Collection entries
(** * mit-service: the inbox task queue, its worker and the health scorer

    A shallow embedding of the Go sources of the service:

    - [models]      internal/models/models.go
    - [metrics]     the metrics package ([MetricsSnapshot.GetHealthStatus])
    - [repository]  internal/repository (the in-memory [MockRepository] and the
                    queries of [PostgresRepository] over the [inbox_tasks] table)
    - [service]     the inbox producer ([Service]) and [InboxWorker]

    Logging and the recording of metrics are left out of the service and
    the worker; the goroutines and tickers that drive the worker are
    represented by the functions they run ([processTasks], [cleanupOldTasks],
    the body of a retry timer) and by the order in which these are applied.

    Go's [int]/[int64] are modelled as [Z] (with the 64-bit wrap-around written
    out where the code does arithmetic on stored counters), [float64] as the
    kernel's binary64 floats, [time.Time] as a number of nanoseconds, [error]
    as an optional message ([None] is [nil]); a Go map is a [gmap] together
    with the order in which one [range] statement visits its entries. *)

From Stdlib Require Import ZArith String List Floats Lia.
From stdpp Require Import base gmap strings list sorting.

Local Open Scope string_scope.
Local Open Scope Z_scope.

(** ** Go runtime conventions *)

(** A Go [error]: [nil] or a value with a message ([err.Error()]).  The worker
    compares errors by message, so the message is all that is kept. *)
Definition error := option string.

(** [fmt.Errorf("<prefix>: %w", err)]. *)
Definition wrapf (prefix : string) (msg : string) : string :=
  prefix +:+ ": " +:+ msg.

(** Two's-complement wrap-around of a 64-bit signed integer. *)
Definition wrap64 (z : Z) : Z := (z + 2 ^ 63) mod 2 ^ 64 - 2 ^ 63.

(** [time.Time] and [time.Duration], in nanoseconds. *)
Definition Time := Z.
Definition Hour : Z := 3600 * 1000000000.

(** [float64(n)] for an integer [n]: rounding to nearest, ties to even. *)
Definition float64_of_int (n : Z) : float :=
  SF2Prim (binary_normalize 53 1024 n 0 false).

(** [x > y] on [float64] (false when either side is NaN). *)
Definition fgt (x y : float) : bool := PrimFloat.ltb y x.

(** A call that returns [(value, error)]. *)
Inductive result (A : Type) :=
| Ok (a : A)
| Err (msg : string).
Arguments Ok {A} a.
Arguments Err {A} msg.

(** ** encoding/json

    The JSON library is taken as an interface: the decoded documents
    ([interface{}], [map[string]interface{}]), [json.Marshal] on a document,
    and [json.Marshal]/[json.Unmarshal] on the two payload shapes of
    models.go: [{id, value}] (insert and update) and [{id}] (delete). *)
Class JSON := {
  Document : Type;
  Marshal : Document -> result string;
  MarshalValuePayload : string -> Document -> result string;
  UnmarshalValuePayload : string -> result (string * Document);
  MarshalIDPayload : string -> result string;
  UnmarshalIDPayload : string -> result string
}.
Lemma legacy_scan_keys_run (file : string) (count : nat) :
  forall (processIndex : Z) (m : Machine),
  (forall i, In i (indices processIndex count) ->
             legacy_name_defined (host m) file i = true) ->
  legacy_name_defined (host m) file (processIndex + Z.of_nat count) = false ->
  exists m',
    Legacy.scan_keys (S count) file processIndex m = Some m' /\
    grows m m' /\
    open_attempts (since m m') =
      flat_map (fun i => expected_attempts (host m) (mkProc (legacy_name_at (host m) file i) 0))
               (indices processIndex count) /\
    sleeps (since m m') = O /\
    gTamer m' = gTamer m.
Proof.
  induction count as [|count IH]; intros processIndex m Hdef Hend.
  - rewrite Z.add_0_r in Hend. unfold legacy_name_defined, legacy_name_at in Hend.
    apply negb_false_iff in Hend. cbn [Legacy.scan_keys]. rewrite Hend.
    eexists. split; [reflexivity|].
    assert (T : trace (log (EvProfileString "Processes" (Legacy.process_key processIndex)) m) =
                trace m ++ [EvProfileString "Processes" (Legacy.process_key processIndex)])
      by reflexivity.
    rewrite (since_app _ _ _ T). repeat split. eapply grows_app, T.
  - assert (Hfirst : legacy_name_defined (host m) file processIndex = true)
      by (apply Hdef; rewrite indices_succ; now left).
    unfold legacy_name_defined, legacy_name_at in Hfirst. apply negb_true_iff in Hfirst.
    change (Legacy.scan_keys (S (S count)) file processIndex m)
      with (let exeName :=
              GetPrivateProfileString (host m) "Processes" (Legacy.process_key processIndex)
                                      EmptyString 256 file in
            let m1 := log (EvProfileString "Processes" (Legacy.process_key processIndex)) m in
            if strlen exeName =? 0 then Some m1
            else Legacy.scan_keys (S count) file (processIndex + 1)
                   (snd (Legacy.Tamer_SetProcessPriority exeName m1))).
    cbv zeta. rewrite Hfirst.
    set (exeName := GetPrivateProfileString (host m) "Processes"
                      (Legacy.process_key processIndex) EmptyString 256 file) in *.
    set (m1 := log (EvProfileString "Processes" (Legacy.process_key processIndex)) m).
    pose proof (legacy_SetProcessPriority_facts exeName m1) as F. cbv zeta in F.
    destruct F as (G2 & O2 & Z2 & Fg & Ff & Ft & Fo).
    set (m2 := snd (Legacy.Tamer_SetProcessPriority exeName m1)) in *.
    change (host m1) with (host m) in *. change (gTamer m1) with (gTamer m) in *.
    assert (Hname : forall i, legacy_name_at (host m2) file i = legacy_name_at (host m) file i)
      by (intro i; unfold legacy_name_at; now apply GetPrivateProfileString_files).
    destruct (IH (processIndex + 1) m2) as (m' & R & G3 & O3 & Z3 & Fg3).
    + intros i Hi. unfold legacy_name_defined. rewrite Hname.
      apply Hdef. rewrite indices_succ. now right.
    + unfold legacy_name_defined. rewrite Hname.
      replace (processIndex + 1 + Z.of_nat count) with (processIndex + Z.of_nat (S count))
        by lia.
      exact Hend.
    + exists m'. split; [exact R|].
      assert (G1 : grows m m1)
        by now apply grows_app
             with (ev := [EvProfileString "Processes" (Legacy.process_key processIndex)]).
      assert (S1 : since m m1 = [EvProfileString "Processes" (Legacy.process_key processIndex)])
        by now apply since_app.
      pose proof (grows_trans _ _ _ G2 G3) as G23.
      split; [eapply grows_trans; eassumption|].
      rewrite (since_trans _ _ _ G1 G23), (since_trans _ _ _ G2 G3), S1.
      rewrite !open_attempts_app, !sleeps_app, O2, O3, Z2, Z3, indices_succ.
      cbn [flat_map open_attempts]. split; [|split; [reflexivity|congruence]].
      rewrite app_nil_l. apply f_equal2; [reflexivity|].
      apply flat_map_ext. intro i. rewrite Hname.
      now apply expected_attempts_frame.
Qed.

AIM OF THE TASK: You are asked to copy all of the entries above exactly.

ANSWER SECTION:
(** * mit-service: the inbox task queue, its worker and the health scorer

    A shallow embedding of the Go sources of the service:

    - [models]      internal/models/models.go
    - [metrics]     the metrics package ([MetricsSnapshot.GetHealthStatus])
    - [repository]  internal/repository (the in-memory [MockRepository] and the
                    queries of [PostgresRepository] over the [inbox_tasks] table)
    - [service]     the inbox producer ([Service]) and [InboxWorker]

    Logging and the recording of metrics are left out of the service and
    the worker; the goroutines and tickers that drive the worker are
    represented by the functions they run ([processTasks], [cleanupOldTasks],
    the body of a retry timer) and by the order in which these are applied.

    Go's [int]/[int64] are modelled as [Z] (with the 64-bit wrap-around written
    out where the code does arithmetic on stored counters), [float64] as the
    kernel's binary64 floats, [time.Time] as a number of nanoseconds, [error]
    as an optional message ([None] is [nil]); a Go map is a [gmap] together
    with the order in which one [range] statement visits its entries. *)

From Stdlib Require Import ZArith String List Floats Lia.
From stdpp Require Import base gmap strings list sorting.

Local Open Scope string_scope.
Local Open Scope Z_scope.

(** ** Go runtime conventions *)

(** A Go [error]: [nil] or a value with a message ([err.Error()]).  The worker
    compares errors by message, so the message is all that is kept. *)
Definition error := option string.

(** [fmt.Errorf("<prefix>: %w", err)]. *)
Definition wrapf (prefix : string) (msg : string) : string :=
  prefix +:+ ": " +:+ msg.

(** Two's-complement wrap-around of a 64-bit signed integer. *)
Definition wrap64 (z : Z) : Z := (z + 2 ^ 63) mod 2 ^ 64 - 2 ^ 63.

(** [time.Time] and [time.Duration], in nanoseconds. *)
Definition Time := Z.
Definition Hour : Z := 3600 * 1000000000.

(** [float64(n)] for an integer [n]: rounding to nearest, ties to even. *)
Definition float64_of_int (n : Z) : float :=
  SF2Prim (binary_normalize 53 1024 n 0 false).

(** [x > y] on [float64] (false when either side is NaN). *)
Definition fgt (x y : float) : bool := PrimFloat.ltb y x.

(** A call that returns [(value, error)]. *)
Inductive result (A : Type) :=
| Ok (a : A)
| Err (msg : string).
Arguments Ok {A} a.
Arguments Err {A} msg.

(** ** encoding/json

    The JSON library is taken as an interface: the decoded documents
    ([interface{}], [map[string]interface{}]), [json.Marshal] on a document,
    and [json.Marshal]/[json.Unmarshal] on the two payload shapes of
    models.go: [{id, value}] (insert and update) and [{id}] (delete). *)
Class JSON := {
  Document : Type;
  Marshal : Document -> result string;
  MarshalValuePayload : string -> Document -> result string;
  UnmarshalValuePayload : string -> result (string * Document);
  MarshalIDPayload : string -> result string;
  UnmarshalIDPayload : string -> result string
}.
Lemma legacy_scan_keys_run (file : string) (count : nat) :
  forall (processIndex : Z) (m : Machine),
  (forall i, In i (indices processIndex count) ->
             legacy_name_defined (host m) file i = true) ->
  legacy_name_defined (host m) file (processIndex + Z.of_nat count) = false ->
  exists m',
    Legacy.scan_keys (S count) file processIndex m = Some m' /\
    grows m m' /\
    open_attempts (since m m') =
      flat_map (fun i => expected_attempts (host m) (mkProc (legacy_name_at (host m) file i) 0))
               (indices processIndex count) /\
    sleeps (since m m') = O /\
    gTamer m' = gTamer m.
Proof.
  induction count as [|count IH]; intros processIndex m Hdef Hend.
  - rewrite Z.add_0_r in Hend. unfold legacy_name_defined, legacy_name_at in Hend.
    apply negb_false_iff in Hend. cbn [Legacy.scan_keys]. rewrite Hend.
    eexists. split; [reflexivity|].
    assert (T : trace (log (EvProfileString "Processes" (Legacy.process_key processIndex)) m) =
                trace m ++ [EvProfileString "Processes" (Legacy.process_key processIndex)])
      by reflexivity.
    rewrite (since_app _ _ _ T). repeat split. eapply grows_app, T.
  - assert (Hfirst : legacy_name_defined (host m) file processIndex = true)
      by (apply Hdef; rewrite indices_succ; now left).
    unfold legacy_name_defined, legacy_name_at in Hfirst. apply negb_true_iff in Hfirst.
    change (Legacy.scan_keys (S (S count)) file processIndex m)
      with (let exeName :=
              GetPrivateProfileString (host m) "Processes" (Legacy.process_key processIndex)
                                      EmptyString 256 file in
            let m1 := log (EvProfileString "Processes" (Legacy.process_key processIndex)) m in
            if strlen exeName =? 0 then Some m1
            else Legacy.scan_keys (S count) file (processIndex + 1)
                   (snd (Legacy.Tamer_SetProcessPriority exeName m1))).
    cbv zeta. rewrite Hfirst.
    set (exeName := GetPrivateProfileString (host m) "Processes"
                      (Legacy.process_key processIndex) EmptyString 256 file) in *.
    set (m1 := log (EvProfileString "Processes" (Legacy.process_key processIndex)) m).
    pose proof (legacy_SetProcessPriority_facts exeName m1) as F. cbv zeta in F.
    destruct F as (G2 & O2 & Z2 & Fg & Ff & Ft & Fo).
    set (m2 := snd (Legacy.Tamer_SetProcessPriority exeName m1)) in *.
    change (host m1) with (host m) in *. change (gTamer m1) with (gTamer m) in *.
    assert (Hname : forall i, legacy_name_at (host m2) file i = legacy_name_at (host m) file i)
      by (intro i; unfold legacy_name_at; now apply GetPrivateProfileString_files).
    destruct (IH (processIndex + 1) m2) as (m' & R & G3 & O3 & Z3 & Fg3).
    + intros i Hi. unfold legacy_name_defined. rewrite Hname.
      apply Hdef. rewrite indices_succ. now right.
    + unfold legacy_name_defined. rewrite Hname.
      replace (processIndex + 1 + Z.of_nat count) with (processIndex + Z.of_nat (S count))
        by lia.
      exact Hend.
    + exists m'. split; [exact R|].
      assert (G1 : grows m m1)
        by now apply grows_app
             with (ev := [EvProfileString "Processes" (Legacy.process_key processIndex)]).
      assert (S1 : since m m1 = [EvProfileString "Processes" (Legacy.process_key processIndex)])
        by now apply since_app.
      pose proof (grows_trans _ _ _ G2 G3) as G23.
      split; [eapply grows_trans; eassumption|].
      rewrite (since_trans _ _ _ G1 G23), (since_trans _ _ _ G2 G3), S1.
      rewrite !open_attempts_app, !sleeps_app, O2, O3, Z2, Z3, indices_succ.
      cbn [flat_map open_attempts]. split; [|split; [reflexivity|congruence]].
      rewrite app_nil_l. apply f_equal2; [reflexivity|].
      apply flat_map_ext. intro i. rewrite Hname.
      now apply expected_attempts_frame.
Qed.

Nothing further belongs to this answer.